Security researchers at Cluster25 uncovered a recent campaign carried out by the North Korea-linked Konni APT group aimed at Russian diplomatic entities that used new versions of malware implants.
The APT group carried out spear-phishing attacks using New Year’s Eve festivities as a lure. Upon opening the malicious email attachment, a multi-stage attack chain starts, the final payload is a new version of the Konni RAT family.
“The malicious activity starts from an email containing a malicious zip file, which once decompressed drops a malicious downloader able to activate a complex chain of actions finalized to deploy Konni RAT malware, named scrnsvc.dll, as Windows service.” reads the report published by Cluster25.
The KONNI RAT was first spotted by Cisco Talos researchers in 2017, it has been undetected since 2014 and was employed in highly targeted attacks.
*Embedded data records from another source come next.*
(* ===== verification/ProcessSpec.v ===== *)
(** * ProcessSpec: how the process ends

    The process ends after a signal or the end of the HTTP server, and only
    when every listener is closed, every accept loop has returned and the
    queue worker is between two messages; until then the mail server stays as
    it was started. *)

From S2P Require Import Prelude GoStrings World WorldFacts Accounts AccountsFacts Flags MailStore MailNames MailFacts.
From S2P Require Import Token Config GoNet MailServer Listeners ListenersSpec Relay RelayFacts RelaySpec Worker WorkerFacts WorkerSpec Process.

(** ** What [startMail] leaves *)

Record fresh (srv : Server) (r : running) : Prop := {
  fr_closed : closed r = false;
  fr_queue : queue_running r = Relay (cfg srv);
}.

Lemma Start_fresh {So : Sockets} (srv : Server) r : Start srv not_started = (Ok tt, r) → fresh srv r.
Proof.
  rewrite Start_ports. change not_started with (opened [] []).
  destruct (start_ports_spec srv (ports srv) [] [] ltac:(constructor)) as [(cs & _ & ->) | (? & ? & ? & ? & ? & _ & _ & _ & ->)]; [| done].
  intros [= <-]. by split.
Qed.

Lemma startMail_fresh {K : KeyParsers} {So : Sockets} c dataDir raw srv r :
  startMail c dataDir raw = Ok (Some (srv, r)) → fresh srv r.
Proof.
  unfold startMail. destruct (negb _); [done |]. destruct (New c dataDir raw) as [srv' | e]; [| done].
  destruct (Start srv' not_started) as [[[] | e] r'] eqn:Hs; [| done]. intros [= <- <-]. by apply Start_fresh.
Qed.

Lemma close_listener_twice l : close_listener (close_listener l) = close_listener l.
Proof. done. Qed.

Lemma close_server_listeners role r : close_listener <$> listeners (close_server role r) = close_listener <$> listeners r.
Proof.
  unfold close_server. cbn [listeners]. rewrite <- list_fmap_compose. apply list_fmap_ext. intros _ l _. unfold compose.
  by destruct (is_role role l).
Qed.
(* ===== verification/Smtp.v ===== *)
(** * Smtp: the SMTP sessions ([mail/smtp.go])

    One session type serves both roles: the exchanger that takes mail from the
    internet, and submission.  The protocol engine, the SASL mechanism PLAIN,
    header parsing and DKIM belong to libraries and are parameters; the engine
    calls the methods below. *)

From S2P Require Import Prelude GoStrings Strconv World Accounts Flags MailStore Token Config GoNet MailServer Relay.

(** The error values and mechanism names of the protocol libraries. *)
Class SmtpLibrary := {
  ErrAuthRequired : error;
  ErrAuthUnsupported : error;
  ErrAuthFailed : error;
  ErrAuthUnknownMechanism : error;
  sasl_Plain : bytes;
  sasl_Login : bytes;
}.

(** Headers: which fields a message has, when its header parses; and DKIM
    signatures, which depend on the time. *)
Class MessageLibrary := {
  ReadHeader : bytes → option (bytes → bool);
  dkim_Sign : Z → bytes → bytes → private_key → bytes → result bytes;
}.

Record smtpRecipient := SmtpRecipient { r_addr : bytes; r_account : option Account }.

(** What the session sees of its connection: the name the client gave, the
    peer's address if there is a connection, and whether it is encrypted. *)
Record smtpConn := SmtpConn { c_Hostname : bytes; RemoteAddr : option bytes; TLSConnectionState : bool }.

Record smtpSession := SmtpSession {
  submission : bool;
  conn : smtpConn;
  s_account : option Account;
  s_from : bytes;
  s_rcpts : list smtpRecipient;
  s_world : world;
}.

Abbreviation Ses := (ST smtpSession).

Definition set_account (a : Account) (s : smtpSession) : smtpSession :=
  SmtpSession (submission s) (conn s) (Some a) (s_from s) (s_rcpts s) (s_world s).
Definition set_message (from : bytes) (rcpts : list smtpRecipient) (s : smtpSession) : smtpSession :=
  SmtpSession (submission s) (conn s) (s_account s) from rcpts (s_world s).
Definition set_world (w : world) (s : smtpSession) : smtpSession :=
  SmtpSession (submission s) (conn s) (s_account s) (s_from s) (s_rcpts s) w.

(** A call into the store, the accounts or the queue. *)
Definition on_world {A} (m : M A) : Ses A := λ s, let '(a, w) := m (s_world s) in (a, set_world w s).

(** ** Line endings *)

(** The loop; [prev] is the byte before. *)
Fixpoint normalise (prev : option ascii) (raw : bytes) : bytes :=
  match raw with
  | [] => []
  | c :: raw =>
      (if bool_decide (c = chr 10) && negb (bool_decide (prev = Some (chr 13))) then [chr 13; chr 10] else [c])
      ++ normalise (Some c) raw
  end.
Definition normaliseLineEndings (raw : bytes) : bytes :=
  if ContainsByte raw (chr 10) then normalise None raw else raw.

(** ** SASL LOGIN *)

Record loginServer := LoginServer { username : bytes; step : Z }.
Definition newLoginServer : loginServer := LoginServer [] 0.

Definition helo (name : bytes) : bytes := if decide (name = []) then B "unknown" else name.

Section Session.
Context {U : UnicodeTables} {Acc : Accounts} {Zo : Zone} {Sl : SmtpLibrary} {Ml : MessageLibrary} (srv : Server).

Definition NewSession (submission : bool) (conn : smtpConn) (w : world) : smtpSession :=
  SmtpSession submission conn None [] [] w.

Definition Reset : Ses unit := modify (set_message [] []).

Definition Logout : Ses (option error) := mret None.

Definition AuthMechanisms (s : smtpSession) : list bytes :=
  if negb (submission s) then [] else [sasl_Plain; sasl_Login].

(** The mechanisms that [Auth] hands to the engine. *)
Inductive sasl_Server := PlainServer | LoginMechanism (l : loginServer).

Definition Auth (mech : bytes) (s : smtpSession) : result sasl_Server :=
  if negb (submission s) then Err ErrAuthUnsupported
  else if decide (mech = sasl_Plain) then Ok PlainServer
  else if decide (mech = sasl_Login) then Ok (LoginMechanism newLoginServer)
  else Err ErrAuthUnknownMechanism.

(** [authenticate]; no error is success. *)
Definition authenticate (username password : bytes) : Ses (option error) :=
  r ← on_world (mail_login srv username password);
  match r with
  | None => mret (Some ErrAuthFailed)
  | Some account => _ ← modify (set_account account); mret None
  end.

(** The callback of PLAIN. *)
Definition plain_authenticate (authzid username password : bytes) : Ses (option error) :=
  if decide (authzid ≠ [] ∧ authzid ≠ username) then mret (Some ErrAuthFailed)
  else authenticate username password.

(** [loginServer.Next]: the server afterwards, and a challenge with [done], or
    an error. *)
Definition Next (l : loginServer) (response : option bytes) : Ses (loginServer * (error + bytes * bool)) :=
  if step l =? 0 then
    match response with
    | None => mret (l, inr (B "Username:", false))
    | Some response => mret (LoginServer response 1, inr (B "Password:", false))
    end
  else if step l =? 1 then
    r ← authenticate (username l) (default [] response);
    match r with
    | Some e => mret (l, inl e)
    | None => mret (LoginServer (username l) 2, inr ([], true))
    end
  else mret (l, inl (ErrText (B "mail: unexpected SASL LOGIN state"))).

Definition remoteIP (s : smtpSession) : bytes :=
  match RemoteAddr (conn s) with
  | None => B "[unknown]"
  | Some addr =>
      match SplitHostPort addr with
      | Some (host, _) => B "[" ++ host ++ B "]"
      | None => B "[" ++ addr ++ B "]"
      end
  end.

(** ** The mail transaction *)

Definition Mail (from : bytes) : Ses (option error) :=
  s ← gets (λ s, s);
  if submission s then
    match s_account s with
    | None => mret (Some ErrAuthRequired)
    | Some account =>
        let owned := Address account (Domain (cfg srv)) in
        if negb (EqualFold from owned) then
          mret (Some (SMTPError 550 (5, 7, 1) (B "Sender must be " ++ owned)))
        else _ ← modify (set_message from []); mret None
    end
  else _ ← modify (set_message from []); mret None.

Definition add_rcpt (r : smtpRecipient) : Ses unit :=
  modify (λ s, set_message (s_from s) (s_rcpts s ++ [r]) s).

Definition Rcpt (to : bytes) : Ses (option error) :=
  match SplitAddress to with
  | None => mret (Some (SMTPError 501 (5, 1, 3) (B "Malformed recipient address")))
  | Some (local, domain) =>
      if local_domain srv domain then
        r ← on_world (accounts_FindByID local);
        match r with
        | None => mret (Some (SMTPError 550 (5, 1, 1) (B "No such user here")))
        | Some account => _ ← add_rcpt (SmtpRecipient to (Some account)); mret None
        end
      else
        s ← gets (λ s, s);
        if negb (submission s) || bool_decide (s_account s = None) then
          mret (Some (SMTPError 550 (5, 7, 1) (B "Relay access denied")))
        else if negb (Relay (cfg srv)) then
          mret (Some (SMTPError 550 (5, 7, 1) (B "Relaying is disabled on this server")))
        else _ ← add_rcpt (SmtpRecipient to None); mret None
  end.

Definition date_line (now : Z) : bytes := B "Date: " ++ Format_RFC1123Z (zone_offset now) now ++ [chr 13; chr 10].
Definition id_line (id : bytes) : bytes := B "Message-ID: <" ++ id ++ B "@" ++ Domain (cfg srv) ++ B ">" ++ [chr 13; chr 10].
Definition from_line (a : Account) : bytes := B "From: <" ++ Address a (Domain (cfg srv)) ++ B ">" ++ [chr 13; chr 10].

Definition stampSubmission (raw : bytes) : Ses bytes :=
  match ReadHeader raw with
  | None => mret raw
  | Some has =>
      now ← on_world Now;
      let date := if has (B "Date") then [] else date_line now in
      mid ← (if has (B "Message-ID") then mret [] else id ← on_world (randomID 16); mret (id_line id));
      s ← gets (λ s, s);
      let from := match s_account s with
                  | Some a => if has (B "From") then [] else from_line a
                  | None => []
                  end in
      let extra := date ++ mid ++ from in
      if decide (extra = []) then mret raw else mret (extra ++ raw)
  end.

(** [s.sign] of the server; the error of [dkim.Sign] comes with the message
    as it was. *)
Definition sign (raw : bytes) : M (result bytes) :=
  match dkim srv with
  | None => mret (Ok raw)
  | Some key => now ← Now; mret (dkim_Sign now (DKIMDomain (cfg srv)) (DKIMSelector (cfg srv)) key raw)
  end.

Definition protocol (s : smtpSession) : bytes :=
  (if submission s then B "ESMTPA" else B "SMTP") ++ (if TLSConnectionState (conn s) then B "S" else []).

(** The text of [received] for an identifier and a time. *)
Definition trace (s : smtpSession) (rcpt id : bytes) (now : Z) : bytes :=
  B "Received: from " ++ helo (c_Hostname (conn s)) ++ B " (" ++ remoteIP s ++ B ")" ++ [chr 13; chr 10; chr 9] ++
  B "by " ++ Hostname (cfg srv) ++ B " with " ++ protocol s ++ B " id " ++ id ++ [chr 13; chr 10] ++
  (if decide (rcpt = []) then [chr 9] else [chr 9] ++ B "for <" ++ rcpt ++ B ">") ++
  B "; " ++ Format_RFC1123Z (zone_offset now) now ++ [chr 13; chr 10].

Definition received (rcpt : bytes) : Ses bytes :=
  id ← on_world (randomID 8);
  now ← on_world Now;
  s ← gets (λ s, s);
  mret (trace s rcpt id now).

(** ** The message *)

(** A reader: the bytes it yields, and the error that ends it if it is not
    the end of the file; and [io.ReadAll] of its first [limit] bytes. *)
Record reader := Reader { r_bytes : bytes; r_err : option error }.
Definition ReadAll_limited (r : reader) (limit : Z) : result bytes :=
  if limit <=? 0 then Ok []
  else if limit <=? Z.of_nat (length (r_bytes r)) then Ok (take (Z.to_nat limit) (r_bytes r))
  else match r_err r with None => Ok (r_bytes r) | Some e => Err e end.

(** The loop over the recipients: the remote ones, and the last error of a
    local delivery. *)
Fixpoint deliver (raw : bytes) (rcpts : list smtpRecipient) (remote : list bytes) (localErr : option error) :
    Ses (list bytes * option error) :=
  match rcpts with
  | [] => mret (remote, localErr)
  | rcpt :: rcpts =>
      header ← received (r_addr rcpt);
      let message := header ++ raw in
      match r_account rcpt with
      | None => deliver raw rcpts (remote ++ [r_addr rcpt]) localErr
      | Some account =>
          now ← on_world Now;
          r ← on_world (Append (acc_UID account) Inbox [] now message);
          match r with
          | Err e => deliver raw rcpts remote (Some e)
          | Ok _ => deliver raw rcpts remote localErr
          end
      end
  end.

(** The message a submission client sent, stamped and signed. *)
Definition prepare (raw : bytes) : Ses bytes :=
  s ← gets (λ s, s);
  if submission s then
    raw ← stampSubmission raw;
    signed ← on_world (sign raw);
    mret (match signed with Ok signed => signed | Err _ => raw end)
  else mret raw.

Definition Data (r : reader) : Ses (option error) :=
  s ← gets (λ s, s);
  if decide (s_rcpts s = []) then mret (Some (SMTPError 554 (5, 5, 1) (B "No valid recipients")))
  else
    let limit := MaxMessageBytes (cfg srv) in
    match ReadAll_limited r (int64 (limit + 1)) with
    | Err e => mret (Some e)
    | Ok raw =>
        if limit <? Z.of_nat (length raw) then
          mret (Some (SMTPError 552 (5, 3, 4) (B "Message exceeds " ++ FormatInt limit ++ B " bytes")))
        else
          raw ← prepare (normaliseLineEndings raw);
          d ← deliver raw (s_rcpts s) [] None;
          let '(remote, localErr) := d in
          let finish := match localErr with
                        | Some _ => mret (Some (SMTPError 451 (4, 3, 0) (B "Could not store message")))
                        | None => mret None
                        end in
          if decide (remote = []) then finish
          else
            header ← received [];
            q ← on_world (enqueue (QueueDir (cfg srv)) (s_from s) remote (header ++ raw));
            match q with
            | Err _ => mret (Some (SMTPError 451 (4, 3, 0) (B "Could not queue message for delivery")))
            | Ok _ => finish
            end
    end.

(** ** What the engine calls *)

(** A client that authenticates: what it says under PLAIN, and its replies
    under LOGIN. *)
Record sasl_client := SaslClient { cl_plain : bytes * bytes * bytes; cl_login : list (option bytes) }.

Inductive smtp_event :=
| EvAuth (mech : bytes) (client : sasl_client)
| EvMail (from : bytes)
| EvRcpt (to : bytes)
| EvData (r : reader)
| EvReset
| EvLogout.

(** A LOGIN exchange: the engine passes replies on until the mechanism is done
    or fails; when the client gives up, authentication failed. *)
Fixpoint login_exchange (l : loginServer) (responses : list (option bytes)) : Ses (option error) :=
  match responses with
  | [] => mret (Some ErrAuthFailed)
  | response :: responses =>
      r ← Next l response;
      match r with
      | (_, inl e) => mret (Some e)
      | (_, inr (_, true)) => mret None
      | (l, inr (_, false)) => login_exchange l responses
      end
  end.

Definition smtp_handle (e : smtp_event) : Ses (option error) :=
  s ← gets (λ s, s);
  match e with
  | EvAuth mech client =>
      match Auth mech s with
      | Err e => mret (Some e)
      | Ok PlainServer => let '(authzid, username, password) := cl_plain client in plain_authenticate authzid username password
      | Ok (LoginMechanism l) => login_exchange l (cl_login client)
      end
  | EvMail from => Mail from
  | EvRcpt to => Rcpt to
  | EvData r => Data r
  | EvReset => _ ← Reset; mret None
  | EvLogout => Logout
  end.

End Session.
The RAT was able to avoid detection due to continuous evolution, it is able of executing arbitrary code on the target systems and stealing data.
The Konni RAT has been attributed to North Korea-linked threat actors tracked as Thallium and APT37.
C25 researchers have monitored the activity of the APT group aimed at Russian targets in the diplomatic sector since August 2021. On December 20, the group targeted the Russian Embassy located in Indonesia with spear-phishing messages using the New Year Eve 2022 festivity as decoy theme.
Unlike previous operations, in the last campaign, the spear-phishing messages used a .zip attachment named “поздравление.zip” (“congratulation” in Russian) instead of weaponized office documents, The archive containsand executable that acts as the first stage malware. The spoofed messages used a *@mid.ru account as a sender to trick the victims into believing that it was sent from the Russian Embassy in Serbia.
The Windows x32 executable in the archive, named “поздравление.scr,” was compiled on Dec 20 09:16:02 2021, a circumstance that suggests it was specifically developed to the operation that was uncovered by the C25 team.
The final payload is a x64 Konni RAT version compiled on Dec 20 09:02:38 2021.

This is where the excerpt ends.